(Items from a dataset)
::::

(* ===== verification/Session.v ===== *)
(** * cmd/oidc/fositepatch and newSession: what the OAuth library is given

    The sessions the server hands to the OAuth library ([fositepatch/session.go],
    [newSession] of [oidcserver.go]) and the scopes and audiences it grants
    ([fositepatch/scopehandler.go]). The library's own types are interfaces with the laws its
    documentation states: a request accumulates granted scopes without duplicates, and adding a
    claim writes into the extra map of the claims, creating it when it is nil.

    The extra claims are a Go map, shared by everything that points to it; the maps of a request
    are kept in a heap and referred to by location. *)

From S2P Require Import Prelude Values HttpProvider OidcClient.

(** ** Claim maps in memory *)

Abbreviation heap := (list claims).
Abbreviation loc := nat.

(** Reading through a reference; a nil map reads as an empty one. *)
Definition deref (h : heap) (r : option loc) : claims :=
  match r with Some l => default ∅ (h !! l) | None => ∅ end.

Definition alloc (h : heap) (c : claims) : heap * loc := (h ++ [c], length h).

(** [jwt.IDTokenClaims.Add] and [jwt.JWTClaims.Add] of the OAuth library, on their [Extra]. *)
Class ClaimAdder := Add : string → value → heap → option loc → heap * option loc.

(** "Add will add a key-value pair to the extra field": in the map at hand, or in a new one when
    there is none. *)
Class ClaimAdderOk (A : ClaimAdder) : Prop := {
  Add_some k v h l c : h !! l = Some c → Add k v h (Some l) = (<[l := <[k := v]> c]> h, Some l);
  Add_none k v h : Add k v h None = (h ++ [{[k := v]}], Some (length h));
}.

(** ** fositepatch/session.go *)

(** [time.Time] in nanoseconds since the Unix epoch; the zero time is year 1. *)
Definition zero_time : Z := (- 62135596800 * 10 ^ 9)%Z.

Record IDTokenClaims := {
  Issuer : string; id_Subject : string; Audience : list string;
  IssuedAt : Z; RequestedAt : Z; AuthTime : Z; Extra : option loc;
}.
Record JWTClaims := {
  j_Issuer : string; j_Subject : string; j_Audience : list string;
  j_IssuedAt : Z; j_ExpiresAt : Z; j_Extra : option loc;
}.

(** The types of tokens are strings in the library. *)
Definition token_name (t : TokenType) : string :=
  match t with
  | AccessToken => "access_token" | RefreshToken => "refresh_token" | IDToken => "id_token"
  | OtherToken s => s
  end.

Record OIDCSession := {
  IDTokenClaims_ : option IDTokenClaims;
  JWTClaims_ : option JWTClaims;
  Headers : option (gmap string value);
  ExpiresAt : option (gmap string Z);
  Username : string;
  Subject : string;
}.

(** With nil claims the assignment panics: [None]. *)
Definition SetAudience (audience : list string) (s : OIDCSession) : option OIDCSession :=
  match IDTokenClaims_ s, JWTClaims_ s with
  | Some i, Some j =>
      Some {| IDTokenClaims_ := Some {| Issuer := Issuer i; id_Subject := id_Subject i;
                Audience := audience; IssuedAt := IssuedAt i; RequestedAt := RequestedAt i;
                AuthTime := AuthTime i; Extra := Extra i |};
              JWTClaims_ := Some {| j_Issuer := j_Issuer j; j_Subject := j_Subject j;
                j_Audience := audience; j_IssuedAt := j_IssuedAt j;
                j_ExpiresAt := j_ExpiresAt j; j_Extra := j_Extra j |};
              Headers := Headers s; ExpiresAt := ExpiresAt s; Username := Username s;
              Subject := Subject s |}
  | _, _ => None
  end.

Definition with_expiries (m : option (gmap string Z)) (s : OIDCSession) : OIDCSession :=
  {| IDTokenClaims_ := IDTokenClaims_ s; JWTClaims_ := JWTClaims_ s; Headers := Headers s;
     ExpiresAt := m; Username := Username s; Subject := Subject s |}.

Definition SetExpiresAt (key : TokenType) (exp : Z) (s : OIDCSession) : OIDCSession :=
  with_expiries (Some (<[token_name key := exp]> (default ∅ (ExpiresAt s)))) s.

(** The getter creates the map when it is nil. *)
Definition GetExpiresAt (key : TokenType) (s : OIDCSession) : Z * OIDCSession :=
  let m := default ∅ (ExpiresAt s) in
  (default zero_time (m !! token_name key), with_expiries (Some m) s).

Definition SetSubject (subject : string) (s : OIDCSession) : OIDCSession :=
  {| IDTokenClaims_ := IDTokenClaims_ s; JWTClaims_ := JWTClaims_ s; Headers := Headers s;
     ExpiresAt := ExpiresAt s; Username := Username s; Subject := subject |}.

(** Methods on a possibly nil session. *)
Definition GetUsername (s : option OIDCSession) : string := from_option Username "" s.
Definition GetSubject (s : option OIDCSession) : string := from_option Subject "" s.

Lemma GetExpiresAt_Set key key' exp s :
  (GetExpiresAt key' (SetExpiresAt key exp s)).1 =
  if decide (token_name key' = token_name key) then exp else (GetExpiresAt key' s).1.
Proof.
  unfold GetExpiresAt, SetExpiresAt. simpl. case_decide as E.
  - by rewrite E, lookup_insert_eq.
  - by rewrite lookup_insert_ne.
Qed.

(** ** oidcserver.go: newSession *)

(** An [*authenticator.OidcUser]: its claims are a reference. *)
Record user_ref := { ur_Login : string; ur_Claims : option loc; ur_FullName : string }.

(** What the authenticator returns, put in memory. *)
Definition alloc_user (h : heap) (u : OidcUser) : heap * user_ref :=
  let '(h, l) := alloc h (ou_Claims u) in
  (h, {| ur_Login := ou_Login u; ur_Claims := Some l; ur_FullName := ou_FullName u |}).

Section sessions.
Context {A : ClaimAdder}.

(** [if clientId != "" { claims.Add("azp", clientId) }] *)
Definition add_azp (clientId : string) (h : heap) (extra : option loc) : heap * option loc :=
  if str_empty clientId then (h, extra) else Add "azp" (VString clientId) h extra.

Definition newSession (issuer keyID : string) (accessTokenLifespan now : Z)
    (user : option user_ref) (clientId : string) (h : heap) : heap * OIDCSession :=
  let subject := from_option ur_Login "" user in
  let extra := user ≫= ur_Claims in
  let '(h, idExtra) := add_azp clientId h extra in
  let '(h, jwtExtra) := add_azp clientId h extra in
  (h, {| IDTokenClaims_ := Some {| Issuer := issuer; id_Subject := subject;
           Audience := [clientId]; IssuedAt := now; RequestedAt := now; AuthTime := now;
           Extra := idExtra |};
         JWTClaims_ := Some {| j_Issuer := issuer; j_Subject := subject;
           j_Audience := [clientId]; j_IssuedAt := now;
           j_ExpiresAt := (now + accessTokenLifespan)%Z; j_Extra := jwtExtra |};
         Headers := Some {["kid" := VString keyID]};
         ExpiresAt := None; Username := subject; Subject := subject |}).

(** flow_resource_owner.go: the session of the password grant. *)
Definition createSessionWithUserClaims (issuer keyID : string) (now : Z)
    (user : option user_ref) (clientId : string) (h : heap) : heap * OIDCSession :=
  let subject := from_option ur_Login "" user in
  let extra := user ≫= ur_Claims in
  let '(h, idExtra) := add_azp clientId h extra in
  (h, {| IDTokenClaims_ := Some {| Issuer := issuer; id_Subject := subject;
           Audience := [clientId]; IssuedAt := now; RequestedAt := now; AuthTime := now;
           Extra := idExtra |};
         JWTClaims_ := Some {| j_Issuer := issuer; j_Subject := subject;
           j_Audience := [clientId]; j_IssuedAt := now; j_ExpiresAt := zero_time;
           j_Extra := extra |};
         Headers := Some {["kid" := VString keyID]};
         ExpiresAt := None; Username := subject; Subject := subject |}).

::::

Problem => In the entries above, find the line holding "Definition token_name (t" and the line holding "(** With nil"; print both of them and every line between, exactly, and nothing else.

Exercise response =>
Definition token_name (t : TokenType) : string :=
  match t with
  | AccessToken => "access_token" | RefreshToken => "refresh_token" | IDToken => "id_token"
  | OtherToken s => s
  end.

Record OIDCSession := {
  IDTokenClaims_ : option IDTokenClaims;
  JWTClaims_ : option JWTClaims;
  Headers : option (gmap string value);
  ExpiresAt : option (gmap string Z);
  Username : string;
  Subject : string;
}.

(** With nil claims the assignment panics: [None]. *)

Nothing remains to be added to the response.